# [PROBLEM STATEMENT]
Looking at the data below, state how many lines contain "rewrite". No other words are wanted.

# [RECORDS FOR THIS EXERCISE]

Lemma Forall2_same_states (l l' : list World) :
  Forall2 sameSimulation l l' -> map currentState l = map currentState l'.
Proof.
  induction 1 as [|x y l l' (Hs & _) Hl IH]; cbn [map]; congruence.
Qed.

Lemma frame_same (dt : float) (burst : list Command) (a b : World) :
  sameSimulation a b ->
  sameSimulation (fst (frame dt burst a)) (fst (frame dt burst b))
  /\ map currentState (ticks (snd (frame dt burst a)))
     = map currentState (ticks (snd (frame dt burst b))).
Proof.
  intros H.
  assert (H1 : sameSimulation (setAccumulator (timeAccumulator a + dt) a)
                              (setAccumulator (timeAccumulator b + dt) b)).
  { destruct H as (Hs & Ha & Hq); unfold sameSimulation; cbn.
    rewrite Hs, Ha, Hq; auto. }
  pose proof (stepLoop_same MAX_SIMULATION_STEPS_PER_FRAME _ _ H1) as F.
  pose proof (Forall2_last _ _ _ _ _ F H1) as (Ls & La & Lq).
  split; [|rewrite !frame_ticks; now apply Forall2_same_states].
  unfold sameSimulation.
  rewrite !frame_currentState, !frame_timeAccumulator, !frame_commandQueue.
  rewrite (Forall2_length F), Ls, La, Lq; auto.
Qed.

Lemma runFrames_same (inputs : list (float * list Command)) (a b : World) :
  sameSimulation a b ->
  sameSimulation (fst (runFrames inputs a)) (fst (runFrames inputs b))
  /\ stateTrace (snd (runFrames inputs a)) = stateTrace (snd (runFrames inputs b)).
Proof.
  revert a b; induction inputs as [|[dt burst] rest IH]; intros a b H.
  - split; [exact H | reflexivity].
  - cbn [runFrames].
    destruct (frame_same dt burst a b H) as [Hw Ht].
    destruct (frame dt burst a) as [a1 oa], (frame dt burst b) as [b1 ob].
    cbn [fst snd] in Hw, Ht.
    destruct (IH a1 b1 Hw) as [Hw2 Ht2].
    destruct (runFrames rest a1) as [a2 oas], (runFrames rest b1) as [b2 obs].
    cbn [fst snd] in *. split; [exact Hw2|].
    unfold stateTrace in *; cbn [map concat].
    rewrite !map_app; congruence.
Qed.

# [RESPONSE TO THIS TASK]
5